Is there a sector-wide awakening to the idea that companies really need to take this seriously? And how long do you think it’ll take to raise the overall security floor of the industry?
Oh, change is happening already. Whether it’s a sector-wide change yet I’m less sure, but there are definitely moves in the right direction. The idea of losing compliance puts a firecracker under some companies, and they’re amazed at what they can get done in a matter of months when faced with a consequence like that. They may have been meaning well for years, but a concrete consequence and a deadline shifts the paradigm of how people operate.
What companies find is that there’s a small number of vulnerabilities out there in the world, which most of the ransomware variants actually exploit. It’s like 30 vulnerabilities. But cyberattacks are accelerating because companies don’t take the time to deal with those 30. They don’t patch them, they don’t stop attackers using the vulnerabilities, so the attacks keep coming.
Dial Down Your Risk Profile
At the very least, if you can dial down those critical risks, and show your insurer that you’ve done so, you have a case to make for lowering your insurance premiums, because you’re clearly taking the threat seriously.
But it’s the beginnings of building an internal approach to cybersecurity.
- First – find out what assets you’ve got.
- Second – find out where they are and what they’re doing.
- Third – There are these 30 or so common vulnerabilities that attackers use. Patch them, close the doors, and you begin to look like a better risk, a better insurance prospect than Business B down the block who has done none of that.
The other aspect of that is that it provides better clarity on ownership of system assets to the actual business owners. That means if you suddenly you get a report that says “These are all the associated assets that operate, you’re part of the business. This is the risk profile, this is the cost to change that profile. Do you want to stay where you are? Or do you want to fix it?” You’re going to get a much better response from business owners with that kind of information at your fingertips – that’s part of that maturing process I mentioned.
Flammable Business Models
What do you say to companies that see the rising costs of premiums, and the reducing cover for ransomware, and conclude that they don’t need cyber-insurance?
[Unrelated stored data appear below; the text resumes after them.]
Lemma strip_currency_amount (s : string) :
  str_forall (fun c => is_digit c || Ascii.eqb c "," || Ascii.eqb c ".") s = true ->
  strip_currency s = s.
Proof.
  intros Hs. rewrite strip_currency_price_text.
  - clear -Hs. induction s as [|c s IH]; [done|]. cbn [str_forall str_filter] in *.
    apply andb_true_iff in Hs as [Hc Hs]. rewrite IH by done.
    revert Hc. by_cases_on_char c.
  - unfold price_text. eapply str_forall_impl; [|exact Hs].
    intros c. by_cases_on_char c.
Qed.

Lemma amount_chars (x : string) :
  str_forall is_digit x = true ->
  str_forall (fun c => is_digit c || Ascii.eqb c "," || Ascii.eqb c ".") x = true.
Proof. apply str_forall_impl. by intros c ->. Qed.

Lemma cleaned_price_us :
  cleaned_price (a +:+ String "," (b +:+ String "." f)) = Return (a +:+ b +:+ String "." f).
Proof.
  unfold cleaned_price. rewrite strip_currency_amount.
  2:{ rewrite str_forall_app. cbn [str_forall]. rewrite str_forall_app. cbn [str_forall].
      by rewrite !amount_chars. }
  rewrite !str_has_app. cbn [str_has]. rewrite !str_has_app. cbn [str_has].
  rewrite Ascii.eqb_refl, !orb_true_r. cbn [andb].
  rewrite (str_rindex_last "," a).
  2:{ rewrite str_has_app. cbn. by rewrite !(digits_no ","). }
  replace (a +:+ String "," (b +:+ String "." f))
    with ((a +:+ String "," b) +:+ String "." f)
    by (by rewrite str_app_assoc, str_app_cons).
  rewrite (str_rindex_last "." _ f) by (by apply digits_no).
  cbn [of_option mbind result_bind bind].
  replace (String.length (a +:+ String "," b) <? String.length a) with false.
  2:{ symmetry. apply Nat.ltb_ge. rewrite str_length_app. lia. }
  f_equal. unfold str_remove.
  rewrite !str_filter_app. cbn [str_filter negb Ascii.eqb Bool.eqb andb].
  rewrite !(digits_filter _ _ digit_not_comma) by done.
  by rewrite str_app_assoc.
Qed.

Lemma cleaned_price_european :
  cleaned_price (a +:+ String "." (b +:+ String "," f)) = Return (a +:+ b +:+ String "." f).
Proof.
  unfold cleaned_price. rewrite strip_currency_amount.
  2:{ rewrite str_forall_app. cbn [str_forall]. rewrite str_forall_app. cbn [str_forall].
      by rewrite !amount_chars. }
  rewrite !str_has_app. cbn [str_has]. rewrite !str_has_app. cbn [str_has].
  rewrite Ascii.eqb_refl, !orb_true_r. cbn [andb].
  rewrite (str_rindex_last "." a).
  2:{ rewrite str_has_app. cbn. by rewrite !(digits_no "."). }
  replace (a +:+ String "." (b +:+ String "," f))
    with ((a +:+ String "." b) +:+ String "," f)
    by (by rewrite str_app_assoc, str_app_cons).
  rewrite (str_rindex_last "," _ f) by (by apply digits_no).
  cbn [of_option mbind result_bind bind].
  replace (String.length a <? String.length (a +:+ String "." b)) with true.
  2:{ symmetry. apply Nat.ltb_lt. rewrite str_length_app. cbn [String.length]. lia. }
  f_equal. unfold str_remove, str_replace.
  rewrite !str_filter_app. cbn [str_filter negb Ascii.eqb Bool.eqb andb].
  rewrite !(digits_filter _ _ digit_not_dot) by done.
  rewrite !str_map_app. cbn [str_map]. rewrite !(digits_map _ _ digit_comma_to_dot) by done.
  by rewrite str_app_assoc.
Qed.

Lemma cleaned_price_comma :
  cleaned_price (a +:+ String "," f)
  = Return (if String.length f =? 2 then a +:+ String "." f else a +:+ f).
Proof.
  unfold cleaned_price. rewrite strip_currency_amount.
  2:{ rewrite str_forall_app. cbn [str_forall]. by rewrite !amount_chars. }
  rewrite !str_has_app. cbn [str_has]. rewrite Ascii.eqb_refl, orb_true_r.
  rewrite !(digits_no ".") by done. cbn [orb andb].
  rewrite str_split_last by (by apply digits_no).
  destruct (String.length f =? 2); f_equal.
  - unfold str_replace. rewrite str_map_app. cbn [str_map].
    by rewrite !(digits_map _ _ digit_comma_to_dot).
  - unfold str_remove. rewrite str_filter_app. cbn [str_filter].
    by rewrite !(digits_filter _ _ digit_not_comma).
Qed.

Lemma cleaned_price_plain :
  cleaned_price (a +:+ String "." f) = Return (a +:+ String "." f)
  /\ cleaned_price (a +:+ f) = Return (a +:+ f).
Proof.
  unfold cleaned_price. rewrite !strip_currency_amount.
  2:{ rewrite str_forall_app. by rewrite !amount_chars. }
  2:{ rewrite str_forall_app. cbn [str_forall]. by rewrite !amount_chars. }
  rewrite !str_has_app. cbn [str_has]. rewrite !(digits_no ",") by done. done.
Qed.
End notations.

(** The notations of an amount that [normalize_price] tells apart: with
    both separators the last one is the decimal mark, so the US and the
    European notation give the same price; a comma alone is the decimal mark
    when exactly two digits follow it and a thousands separator
    otherwise. *)
Theorem price_notations_agree (a b f : string) :
  str_forall is_digit a = true -> str_forall is_digit b = true ->
  str_forall is_digit f = true ->
  normalize_price (a +:+ String "," (b +:+ String "." f))
    = normalize_price (a +:+ b +:+ String "." f)
  /\ normalize_price (a +:+ String "." (b +:+ String "," f))
     = normalize_price (a +:+ b +:+ String "." f)
  /\ (String.length f = 2 ->
      normalize_price (a +:+ String "," f) = normalize_price (a +:+ String "." f))
  /\ (String.length b <> 2 ->
      normalize_price (a +:+ String "," b) = normalize_price (a +:+ b)).
Proof.
  intros Ha Hb Hf. unfold normalize_price.
  assert (Hab : str_forall is_digit (a +:+ b) = true) by (by rewrite str_forall_app, Ha, Hb).
  rewrite (cleaned_price_us a b f), (cleaned_price_european a b f) by done.
  rewrite <- str_app_assoc.
  destruct (cleaned_price_plain (a +:+ b) f Hab Hf) as [-> _].
  split; [done|]. split; [done|]. split.
  - intros Hlen. rewrite (cleaned_price_comma a f) by done.
    destruct (cleaned_price_plain a f Ha Hf) as [-> _]. by rewrite Hlen.
  - intros Hlen. rewrite (cleaned_price_comma a b) by done.
    destruct (cleaned_price_plain a b Ha Hb) as [_ ->].
    by apply Nat.eqb_neq in Hlen as ->.
Qed.

Lemma price_notations_agree_witness :
  normalize_price "1,234.56" = Return (DFinite false 123456 (-2))
  /\ normalize_price "1.234,56" = normalize_price "1234.56"
  /\ normalize_price "12,50" = normalize_price "12.50"
  /\ normalize_price "1,234" = normalize_price "1234".
Proof.
  destruct (price_notations_agree "1" "234" "56") as (_ & H1 & _); try reflexivity.
  destruct (price_notations_agree "12" "234" "50") as (_ & _ & H2 & _); try reflexivity.
  destruct (price_notations_agree "1" "234" "") as (_ & _ & _ & H3); try reflexivity.
  split; [reflexivity|]. split; [exact H1|]. split; [by apply H2|].
  apply H3. discriminate.
Defined.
I’ve never had a fire in my house ever.
I actually don’t think a board would allow companies, certainly companies with more than 500 employees, to go without cyber-insurance. Apart from anything else, there’s a rubric that says they need to be covered if they’re going to go for bigger deals and contracts – and other companies with which they try to do deals would be unlikely to stand for adding that vulnerability to their systems, either.
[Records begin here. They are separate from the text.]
(** C4 (a failed fetch is isolated).  On a table whose ids are pairwise
    different (the primary key), [main] of part3_scrape_JD.py returns
    normally having processed every incomplete record.  A record whose
    fetch failed (a timeout, another exception of the driver, or an empty
    text) is afterwards as it was, and the query for incomplete records
    returns it again; a record whose fetch gave a text has that text as
    its description.  With five incomplete records of which exactly the
    third fails, the summary reports 5 processed and 4 updated. *)
Theorem backfill_isolates_failures (driver : Part3.WebDriver) (w : World) :
  NoDup (job_id <$> committed (conn w)) →
  let jobs := Pg.jobs_to_update (committed (conn w)) in
  let run := Part3.main driver w in
  let after := committed (conn run.2) in
  run.1 = Ret (if bool_decide (jobs = []) then None
               else Some (length jobs,
                          Part3.backfill_count driver (Part3.enumerate 1 jobs))) ∧
  (∀ k job, jobs !! k = Some job →
     Py.truthy (Part3.fetched driver (S k) job) = false →
     (∀ r, r ∈ committed (conn w) → job_id r = job.1 → r ∈ after) ∧
     job ∈ Pg.jobs_to_update after) ∧
  (∀ k job text, jobs !! k = Some job →
     Part3.fetched driver (S k) job = Some text → text ≠ "" →
     ∃ r, r ∈ after ∧ Pg.id_and_url r = job ∧ job_description r = Some text) ∧
  (length jobs = 5%nat →
   (∀ k job, jobs !! k = Some job →
      (Py.truthy (Part3.fetched driver (S k) job) = false ↔ k = 2%nat)) →
   run.1 = Ret (Some (5%nat, 4%nat))).
Proof.
  intros Hids jobs run after.
  destruct (backfill_main_run driver w) as [l Hrun]. fold jobs in Hrun.
  assert (after = Part3.backfill_row driver (Part3.enumerate 1 jobs) <$> committed (conn w))
    as Hafter by (unfold after, run; by rewrite Hrun).
  assert (run.1 = Ret (if bool_decide (jobs = []) then None
               else Some (length jobs,
                          Part3.backfill_count driver (Part3.enumerate 1 jobs))))
    as Hret by (unfold run; by rewrite Hrun).
  pose proof (jobs_to_update_NoDup _ Hids) as Hnodup. fold jobs in Hnodup.
  assert (Hkeep : ∀ k job r, jobs !! k = Some job →
            Py.truthy (Part3.fetched driver (S k) job) = false →
            job_id r = job.1 →
            Part3.backfill_row driver (Part3.enumerate 1 jobs) r = r).
  { intros k job r Hk Hfail Hid. apply backfill_row_unchanged.
    intros [i' job'] (k' & -> & Hk')%elem_of_enumerate Hid'. simpl in *.
    assert (k' = k) as ->.
    { eapply (NoDup_lookup _ _ _ _ Hnodup); rewrite list_lookup_fmap.
      - by rewrite Hk'.
      - rewrite Hk. simpl. congruence. }
    by simplify_eq. }
  split_and!; [done| | |].
  - intros k job Hk Hfail.
    assert (∀ r, r ∈ committed (conn w) → job_id r = job.1 → r ∈ after) as Hsame.
    { intros r Hr Hid. rewrite Hafter. apply list_elem_of_fmap. exists r.
      split; [|done]. symmetry. by eapply Hkeep. }
    split; [done|].
    assert (job ∈ jobs) as (r & Hr & Hneeds & Hjob)%elem_of_jobs_to_update
      by (by eapply list_elem_of_lookup_2).
    apply elem_of_jobs_to_update. exists r. split_and!; [|done..].
    apply Hsame; [done|]. by rewrite <-Hjob.
  - intros k job text Hk Hf Ht.
    assert (job ∈ jobs) as (r & Hr & Hneeds & Hjob)%elem_of_jobs_to_update
      by (by eapply list_elem_of_lookup_2).
    exists (Part3.backfill_row driver (Part3.enumerate 1 jobs) r).
    pose proof (backfill_row_same driver (Part3.enumerate 1 jobs) r) as Hsame.
    split_and!.
    + rewrite Hafter. apply list_elem_of_fmap. by exists r.
    + unfold same_but_description in Hsame. destruct_and!.
      rewrite <-Hjob. unfold Pg.id_and_url. congruence.
    + eapply (backfill_row_updated driver _ (S k, job)); [|by apply elem_of_enumerate; exists k|
        by rewrite <-Hjob|done..].
      replace ((λ ij : nat * (Z * option string), ij.2.1) <$> Part3.enumerate 1 jobs)
        with (fst <$> (snd <$> Part3.enumerate 1 jobs))
        by (by rewrite <-list_fmap_compose).
      by rewrite enumerate_snd.
  - intros Hlen Hthird. rewrite Hret.
    destruct jobs as [|j0 [|j1 [|j2 [|j3 [|j4 [|]]]]]]; try done.
    rewrite bool_decide_eq_false_2 by done.
    assert (∀ k job, [j0; j1; j2; j3; j4] !! k = Some job → k ≠ 2%nat →
              Py.truthy (Part3.fetched driver (S k) job) = true) as Hok.
    { intros k job Hk Hne. destruct (Py.truthy _) eqn:E; [done|]. by apply Hthird in E. }
    cbn [Part3.enumerate]. rewrite !backfill_count_cons. cbn [fst snd].
    rewrite (Hok 0%nat j0), (Hok 1%nat j1), (Hok 3%nat j3), (Hok 4%nat j4) by done.
    rewrite (proj2 (Hthird 2%nat j2 eq_refl)) by done. done.
Qed.

(** The sample table: ids 1, 2, 3, 5 and 6 are incomplete, and the
    browser times out on the third of them. *)
Lemma backfill_isolates_failures_witness :
  (Part3.main Sample.driver Sample.backlog).1 = Ret (Some (5%nat, 4%nat)) ∧
  Sample.job_row 3 (Some "   ") ∈ committed (conn (Part3.main Sample.driver Sample.backlog).2).
Proof.
  assert (NoDup (job_id <$> committed (conn Sample.backlog))) as Hids.
  { apply (bool_decide_unpack _). vm_compute. exact I. }
  split.
  - refine (proj2 (proj2 (proj2 (backfill_isolates_failures Sample.driver Sample.backlog Hids)))
              _ _).
    + vm_compute. reflexivity.
    + intros k job.
      do 5 (destruct k as [|k];
            [intros [= <-]; vm_compute; split; intros ?; first [reflexivity|discriminate]|]).
      vm_compute. discriminate.
  - refine (proj1 (proj1 (proj2 (backfill_isolates_failures Sample.driver Sample.backlog Hids))
                     2%nat (3, Some "https://weworkremotely.com/remote-jobs/job-3") _ _)
              (Sample.job_row 3 (Some "   ")) _ _).
    + vm_compute. reflexivity.
    + vm_compute. reflexivity.
    + apply (bool_decide_unpack _). vm_compute. exact I.
    + reflexivity.
Defined.

(** ** Uniqueness of [job_url] *)

Section unique.
Import Pg.

Lemma varchar_fits n v :
  (String.length (default "" v) ≤ n)%nat → varchar n v = inr v.
Proof. destruct v as [s|]; simpl; [|done]. intros H. by rewrite bool_decide_eq_true_2. Qed.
What should technologists be saying to their boards to get this taken seriously and to get the corporate culture matured in a hurry over cybersecurity?
It’s about knowing what your current risk posture is. Work it out, put a figure to it, the figure is X. These are the associated KPIs with that. Here’s the investment required to address that to the level we deem acceptable as an organization. What are the real consequences? Maybe a 10-day catastrophic cyber-event where they can’t trade. Make that impact clear. And wherever possible, don’t go in one-handed – have an ally on the board who can make the case when you leave, because IT departments can come unstuck making pitches like that without someone on the inside prepared to keep talking about it when the IT department’s allotted time with the board is up.
Cybersecurity has never been exactly a lie-down-on-the-job issue for the tech industry. But talking to Matt made it clear that there is an immaturity in the industry – a lack of knowledge of what’s in a company’s data siloes, and a lack of attention to common, straightforward vulnerabilities and the power of patching, that will need to be addressed as the cyber-insurance market gets tighter, preparing to offer less for more. To take advantage of what savings are available in cyber-insurance going forward, tech businesses will need to toughen their attitude to cyberattacks, and invest to strengthen their overall threat resistance platform.